▸ Your instructions
Using the data below, work out how many lines contain the word "abortSummaryFromRuntime", then state that number without comment.

(Collected data)
######

Definition summary_result_text : string := "    const tokenDurationMetric =
      metricValues('auth_token_request_duration_ms');
    const tokenRequestsTotal = Number(metricValues('auth_token_requests_total').count || 0);
    const tokenSuccessTotal = Number(metricValues('auth_token_success_total').count || 0);
    const tokenFailureTotal = Number(metricValues('auth_token_failure_total').count || 0);
    const tokenSuccessRate = tokenRequestsTotal > 0 ? tokenSuccessTotal / tokenRequestsTotal : 0;
    const tokenRefreshTotal = Number(metricValues('auth_token_refresh_total').count || 0);
    const tokenReuseHitsTotal = Number(metricValues('auth_token_reuse_hits_total').count || 0);
    const responseStatusCodesFromCounters = authResponseStatusEntriesFromCounters();
    const responseStatusCodesFromSummary = authResponseStatusEntriesFromSummary();
    const responseStatusCodesFromRuntime = authResponseStatusEntriesFromRuntime();
    const responseStatusCodes = responseStatusCodesFromCounters.length > 0
      ? responseStatusCodesFromCounters
      : responseStatusCodesFromSummary.length > 0
        ? responseStatusCodesFromSummary
        : responseStatusCodesFromRuntime;
    const abortSummaryFromCounters = authAbortSummaryFromCounters();
    const abortSummaryFromMetrics = authAbortSummaryFromMetrics();
    const abortSummaryFromRuntime = authAbortSummaryFromRuntime();
    const abortSummary = abortSummaryFromCounters.triggered
      ? abortSummaryFromCounters
      : abortSummaryFromMetrics.triggered
        ? {
            triggered: true,
            cause: abortSummaryFromMetrics.cause || abortSummaryFromRuntime.cause,
            reason:
              abortSummaryFromMetrics.cause || abortSummaryFromMetrics.statusCode > 0
                ? abortSummaryFromMetrics.reason
                : (abortSummaryFromRuntime.reason || abortSummaryFromMetrics.reason),
            statusCode: abortSummaryFromMetrics.statusCode > 0
              ? abortSummaryFromMetrics.statusCode
              : abortSummaryFromRuntime.statusCode,
            retryable: abortSummaryFromMetrics.retryable || abortSummaryFromRuntime.retryable,
          }
        : abortSummaryFromRuntime;

    const authSummaryContent = JSON.stringify({
      status: abortSummary.triggered ? 'aborted' : 'complete',
      message: abortSummary.triggered
        ? abortSummary.reason
        : (tokenRequestsTotal === 0 ? 'Authentication was enabled but no token request was required during this run.' : ''),
      mode: typeof AUTH_MODE !== 'undefined' ? AUTH_MODE : '',
      token_url: typeof AUTH_TOKEN_URL !== 'undefined' ? AUTH_TOKEN_URL : '',
      client_auth_method: typeof AUTH_CLIENT_AUTH_METHOD !== 'undefined' ? AUTH_CLIENT_AUTH_METHOD : '',
      refresh_skew_seconds: typeof AUTH_REFRESH_SKEW_SECONDS !== 'undefined' ? Number(AUTH_REFRESH_SKEW_SECONDS || 0) : 0,
      metrics: {
        token_requests_total: tokenRequestsTotal,
        token_success_total: tokenSuccessTotal,
        token_failure_total: tokenFailureTotal,
        token_success_rate: tokenSuccessRate,
        token_request_avg_ms: Number(tokenDurationMetric.avg || 0),
        token_request_p95_ms: Number(tokenDurationMetric['p(95)'] || 0),
        token_request_p99_ms: Number(tokenDurationMetric['p(99)'] || 0),
        token_request_max_ms: Number(tokenDurationMetric.max || 0),
        token_refresh_total: tokenRefreshTotal,
        token_reuse_hits_total: tokenReuseHitsTotal,
        response_status_codes: responseStatusCodes,
        abort_triggered: abortSummary.triggered,
        abort_cause: abortSummary.cause,
        abort_reason: abortSummary.reason,
        abort_http_status_codes: abortSummary.statusCode > 0
          ? [abortSummary.statusCode]
          : [],
        abort_retryable: abortSummary.retryable,
      },
    });
    artifacts['/output/auth-summary-' + wid + '.json'] = authSummaryContent;
    shivaUploadArtifact('auth-summary', authSummaryContent, 'application/json');
  }
  return artifacts;
}
".

Definition summary_export_text : string :=
  upload_text +:+ summary_metrics_text +:+ summary_status_text +:+ summary_abort_tags_text +:+
  summary_abort_counters_text +:+ summary_result_text.

Definition defaultScript : string := "import http from 'k6/http';
import { check, sleep } from 'k6';
import { Rate, Counter } from 'k6/metrics';

const errorRate = new Rate('errors');
const successRate = new Rate('success_rate');
const status4xx = new Counter('status_4xx');
const status5xx = new Counter('status_5xx');

export const options = {
  scenarios: {
    controller_managed: {
      executor: 'externally-controlled',
      vus: 5,
      maxVUs: 20,
      duration: '3m',
    },
  },
  thresholds: {
    http_req_duration: ['p(95)<1500'],
    errors: ['rate<0.1'],
    success_rate: ['rate>0.95'],
  },
};

const BASE_URL = __ENV.TARGET_URL || 'http://target-lb:8090';

export default function () {
  const res = http.get(BASE_URL);

  if (!res || res.error) {
    errorRate.add(true);
    successRate.add(false);
    sleep(0.5);
    return;
  }

  const passed = check(res, {
    'status is 2xx': (r) => r.status >= 200 && r.status < 300,
  });

  errorRate.add(!passed);
  successRate.add(passed);
  if (res.status >= 400 && res.status < 500) status4xx.add(1);
  if (res.status >= 500) status5xx.add(1);

  sleep(0.5);
}
".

######

▸ Output of the exercise
6